動画は、物事の説明やPRの効果が高いため、企業や個人にとっても広く使われています。今回は動画の制作費用の税務上の取扱いについて見ていきます。

 

質問【動画の制作費用の税務上の取扱い】

【質問】動画の制作費用はどのように処理したらよいか?

当社では、新商品を製作するたびに新商品の発表会を行っております。

発表会では新商品を効果的にアピールするために、商品PR動画を製作し、上映をしております。このような動画を制作するにあたって生じた費用はどのように処理したらよいでしょうか?

 

ご質問への回答

商品をPRすることを目的とした動画の制作費用は、広告宣伝費として処理されることになると考えられます。

 

解説

動画の制作費用は無形固定資産のソフトウェアに該当するか

ソフトウェアの税法上の定義については法人税法上特段規定されていませんが、租税特別措置法や会計基準を参考にすると、以下であると考えられています。

メモ

・コンピューターに一定の仕事を行わせるためのプログラム等

 

一般的な動画であれば、プログラミングも施されていないため、「ソフトウェア」には該当せず、無形固定資産として計上し、均等償却することも不要であると考えられます。

 

動画の制作費用は繰延資産に該当するか

税法上の繰延資産については、政令で限定列挙又は通達で示されており、動画の制作費用は、そのいずれにも該当しないと考えられます。

 

動画の制作費用は有形固定資産に該当するか

耐用年数を定めている「耐用年数省令」には、器具備品に「映画フィルム・磁気テープ・レコード(耐用年数2年)」というものがあります。

動画の制作費用は、感覚的にこちらに該当しそうとも考えられますが、動画と映画フィルム等は、動画は無形資産・映画フィルム等は有形資産という点で異なるため、動画の制作費用を器具備品として資産計上する必要はないと考えられます。

 

動画の制作費用は広告宣伝費として処理を行う

以上を踏まえると、動画の制作費用は、広告宣伝費として一括損金又は一括で必要経費算入となることが一般的と考えられます。
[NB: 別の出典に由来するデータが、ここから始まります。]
(* ===== verification/Cachespec.v ===== *)
(** * The buffer cache

    What bread, bwrite, brelse, bpin and bunpin do, in terms of the buffers without
    their links and of the disk.  The links are a ring in the order of use; the
    cores of the buffers are everything else. *)

From S2P Require Import Prelude Monad Riscv Kstring Kstate Spinlock Printf Kalloc Vm Sched Schedspec Bio Diskspec.

(** ** Rings *)

(** [dl nx pv p l e]: the links lead from [p] through [l] to [e], and back. *)

Fixpoint dl (nx pv : nat -> nat) (p : nat) (l : list nat) (e : nat) : Prop :=
  match l with
  | [] => nx p = e /\ pv e = p
  | x :: l' => nx p = x /\ pv x = p /\ dl nx pv x l' e
  end.

Definition fupd (f : nat -> nat) (x y : nat) : nat -> nat := fun z => if (z =? x)%nat then y else f z.

Lemma fupd_eq f x y : fupd f x y x = y.
Proof. unfold fupd. by rewrite Nat.eqb_refl. Qed.

Lemma fupd_ne f x y z : z <> x -> fupd f x y z = f z.
Proof. intros H. unfold fupd. apply Nat.eqb_neq in H. by rewrite H. Qed.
厳密には異なるものの、考え方の参考となるのが、社歌やコマーシャルソング等の制作費用の取扱いを定めた(法人税法基本通達7-1-10)があります。

法人税法基本通達 7-1-10 (社歌、コマーシャルソング等)

社歌、コマーシャルソング等の制作のために要した費用の額は、その支出をした日の属する事業年度の損金の額に算入することができる。
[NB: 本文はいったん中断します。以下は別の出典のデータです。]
(** ** commit *)

Lemma acache_set_log l s d pins L : acache i pid ks dev s d pins L -> acache i pid ks dev (set_k_log l s) d pins L.
Proof.
  intros (C & [H1 H2 H3 [? ? ? ? ? ?] H5] & Hu). exists C. split; [|done]. split; [done|done|done|by split|done].
Qed.

Lemma disk_frame_set_log l s s' : disk_frame s s' -> disk_frame (set_k_log l s) (set_k_log l s').
Proof. intros [? ? ? ?]. by split. Qed.

(** The cache without some of its blocks. *)

Definition without (bns : list Z) (pins m : gmap Z pin) : Prop :=
  forall n, m !! n = if decide (n ∈ bns) then None else pins !! n.

Lemma without_subseteq bns pins m : without bns pins m -> m ⊆ pins.
Proof.
  intros H. apply map_subseteq_spec. intros n p Hn. rewrite H in Hn. by destruct (decide _).
Qed.

Lemma subseteq_in_use m pins : m ⊆ pins -> in_use pins -> in_use m.
Proof. intros Hs H n p Hn. apply (H n). by eapply lookup_weaken. Qed.

Lemma subseteq_log_unused m pins : m ⊆ pins -> log_unused pins -> log_unused m.
Proof. intros Hs H n Hn. eapply lookup_weaken_None; [by apply H|done]. Qed.

Lemma pins_size (m pins : gmap Z pin) : m ⊆ pins -> (size m <= size pins)%nat.
Proof. apply map_subseteq_size. Qed.

(** Each round of install_trans gives up one block. *)

Lemma install_step pins bns vs :
  in_use pins -> (size pins < NBUF)%nat -> log_unused pins -> NoDup bns -> Forall2 (holding pins) bns vs ->
  forall j m bn v, bns !! j = Some bn -> vs !! j = Some v -> without (take j bns) pins m ->
  installable m bn /\ forall b, without (take (S j) bns) pins (put_pin bn b (u32 (refs m bn - 1)) v m).
Proof.
  intros Hin Hsz Hlog Hd Hh j m bn v Hbn Hv Hm. pose proof (without_subseteq _ _ _ Hm) as Hs.
  destruct (Forall2_lookup_lr _ _ _ _ _ _ Hh Hbn Hv) as (p & Hp & _ & Er).
  assert (Hnt : bn ∉ take j bns).
  { intros (k & Hk & Hlt)%elem_of_take. pose proof (NoDup_lookup _ _ _ _ Hd Hk Hbn). lia. }
  assert (Hmp : m !! bn = Some p) by (rewrite Hm; by rewrite decide_False).
  assert (refs m bn = 1) as Erf by (unfold refs; by rewrite Hmp).
  pose proof (pins_size _ _ Hs). split.
  - split; [by eapply subseteq_in_use|lia|by eapply subseteq_log_unused|lia|left; by eapply elem_of_dom_2].
  - intros b n. rewrite Erf. unfold put_pin. change (u32 (1 - 1) =? 0) with true. cbv iota.
    rewrite (take_S_r _ _ _ Hbn). destruct (decide (n = bn)) as [->|Hne].
    + rewrite lookup_delete_eq, decide_True by set_solver. done.
    + rewrite lookup_delete_ne, Hm by done. destruct (decide (n ∈ take j bns)).
      * by rewrite decide_True by set_solver.
      * by rewrite decide_False by set_solver.
Qed.

(** What commit needs: a transaction of at least one block, whose blocks are in the
    cache, and room for the block of the log beside the blocks in use. *)

Record transaction (s : kst) (d : disk) (pins : gmap Z pin) (bns : list Z) (vs : list (list Z)) : Prop := {
  tr_log : log_at start bns (k_log s);
  tr_cache : acache i pid ks dev s d pins ∅;
  tr_used : in_use pins;
  tr_room : (size pins < NBUF)%nat;
  tr_unused : log_unused pins;
  tr_some : bns <> [];
  tr_max : Z.of_nat (length bns) < LOGSIZE;
  tr_distinct : NoDup bns;
  tr_home : Forall (home start) bns;
  tr_blocks : Forall2 (holding pins) bns vs;
  tr_header : length (d start) = Z.to_nat BSIZE;
}.

Lemma log_at_clear bns l : log_at start bns l -> log_at start [] (set_l_n 0 l).
Proof. intros [? ? ? ? ?]. by split. Qed.

Lemma wrun_commit s d pins bns vs :
  transaction s d pins bns vs ->
  let w := commit_writes start d bns vs in
  exists s' pins', wrun commit s d w tt s' /\ disk_frame (set_k_log (set_l_n 0 (k_log s)) s) s' /\
    without bns pins pins' /\ acache i pid ks dev s' (do_writes d w) pins' ∅.
Proof.
  intros [Hl Hc Hin Hsz Hlog Hne Hn Hd Hhm Hh Hhd] w. unfold commit.
  assert (Hlen : length vs = length bns) by (symmetry; by eapply Forall2_length).
  assert (Hst : forall n, n = start -> pins !! n = None) by (intros n ->; apply Hlog; unfold LOGSIZE, MAXOPBLOCKS; lia).
  destruct (wrun_write_log s d pins bns vs Hl Hc Hin Hsz Hlog Hhm Hh ltac:(lia)) as (s1 & H1 & D1 & C1).
  set (d1 := do_writes d (log_writes start bns vs)) in *.
  assert (E1 : d1 start = d start).
  { pose proof (before_header start d bns vs Hlen Hn (length (log_writes start bns vs))) as [E _].
    by rewrite take_ge in E. }
  pose proof (log_at_frame _ _ _ D1 Hl) as Hl1.
  destruct (wrun_write_head s1 d1 pins bns Hl1 C1 Hin (Hst _ eq_refl) Hsz) as (s2 & H2 & D2 & C2);
    [by rewrite E1|lia|]. rewrite E1 in H2, C2. set (d2 := do_writes d1 _) in *.
  pose proof (log_at_frame _ _ _ D2 Hl1) as Hl2.
  destruct (after_header start d bns vs Hlen Hn Hhm 0) as (_ & Hv2 & _).
  rewrite do_writes_app in Hv2. change (do_writes (do_writes d (log_writes start bns vs)) _) with d2 in Hv2.
  destruct (wrun_install_trans s2 d2 pins bns vs (fun j m => without (take j bns) pins m) Hl2 C2)
    as (s3 & m & H3 & D3 & Hm & C3); [done|done|done|done|lia|by apply install_step|].
  rewrite take_ge in Hm by done. set (d3 := do_writes d2 _) in *. pose proof (without_subseteq _ _ _ Hm) as Hs.
  assert (E3 : d3 = do_writes d (log_writes start bns vs ++ (start, put_header bns (d start)) :: home_writes bns vs)).
  { unfold d3, d2, d1. by rewrite do_writes_app. }
  destruct (after_header start d bns vs Hlen Hn Hhm (length (home_writes bns vs))) as (Es & _ & _).
  rewrite take_ge, <- E3 in Es by done.
  set (t := set_k_log (set_l_n 0 (k_log s3)) s3).
  assert (Hlt : log_at start [] (k_log t)) by (eapply log_at_clear; by eapply log_at_frame).
  pose proof (pins_size _ _ Hs).
  destruct (wrun_write_head t d3 m [] Hlt (acache_set_log _ _ _ _ _ C3)) as (s4 & H4 & D4 & C4);
    [by eapply subseteq_in_use|eapply lookup_weaken_None; [by apply Hst|done]|lia|by rewrite Es, length_put_header|done|].
  rewrite Es in H4, C4. exists s4, m. split; [|split; [|split; [done|]]].
  - eapply wrun_seq; [apply runs_gets|]. rewrite (la_n _ _ _ Hl).
    destruct (Z.ltb_spec 0 (Z.of_nat (length bns))) as [_|Hz]; [|by destruct bns; [|cbn in Hz; lia]].
    unfold w, commit_writes. eapply wrun_bind; [exact H1|].
    match goal with |- wrun _ _ _ (?x :: ?l ++ ?r) _ _ => change (x :: l ++ r) with ([x] ++ (l ++ r)) end.
    eapply wrun_bind; [exact H2|]. eapply wrun_bind; [exact H3|]. eapply wrun_seq; [apply runs_modify|]. exact H4.
  - trans t; [|done]. unfold t. assert (k_log s3 = k_log s) as ->.
    { destruct D1, D2, D3. congruence. }
    apply disk_frame_set_log. by trans s1; [|trans s2].
  - unfold w, commit_writes. rewrite app_comm_cons, app_assoc, do_writes_app, <- E3. exact C4.
Qed.

(** ** end_op *)

Lemma acache_in_proc s d pins L : acache i pid ks dev s d pins L -> in_proc i pid ks s.
Proof. intros (C & H & _). apply H. Qed.

Lemma acache_wake ch s d pins L :
  acache i pid ks dev s d pins L -> acache i pid ks dev (set_k_procs (wake ch <$> k_procs s) s) d pins L.
Proof.
  intros (C & [H1 H2 H3 H4 H5] & Hu). exists C. split; [|done]. split; [done|done|done| |done]. by apply in_proc_wake.
Qed.

(** What end_op does before the commit, when it ends the last operation, and after
    it. *)

Definition ending (s : kst) : kst :=
  set_k_log (set_l_committing 1 (set_l_outstanding (l_outstanding (k_log s) - 1) (k_log s))) s.

Definition ended (s : kst) : kst :=
  set_k_procs (wake ChLog <$> k_procs s) (set_k_log (set_l_committing 0 (k_log s)) s).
法人税法基本通達の逐条解説によると、社歌、コマーシャルソング等は、その性質上、費用効果の及ぶ期間の測定が極めて困難である上、場合によってはごく短期間のうちに費用効果が失われるものも数多いのではないかと考えられるとした上で、税務執行上、従来から個別的に支出時に損金として認めていたという実態を踏まえて、これらの費用を支出時点で損金算入することができるとされています。

 

ただし、広告宣伝費として処理する場合において、動画を複数年に渡って使用する場合など、費用効果の及ぶ期間が明確なものについては、その効果の及ぶ期間に合わせて期間配分して費用処理されるものと考えられます。

広告宣伝費の処理について、国税庁の文書回答事例(いくつかあります。)では、イベントへ協賛金を支払った場合では、広告宣伝期間を基礎として期間配分し、損金の額又は必要経費に算入するとされています。

 

したがって、文書回答事例にある広告宣伝費の処理の考え方を踏襲し、その効果の及ぶ期間に渡り期間配分されることになると考えられます。

 

  • この記事を書いた人

jun.hamano

濱野純税理士事務所 代表。 【事務所HP】https://hamanotax.com 1980年10月 埼玉生まれ。埼玉県草加市育ち、東京・蒲田在住。税理士。中小企業診断士。節税、節約、税務処理を身をもって実践しブログに公開しています。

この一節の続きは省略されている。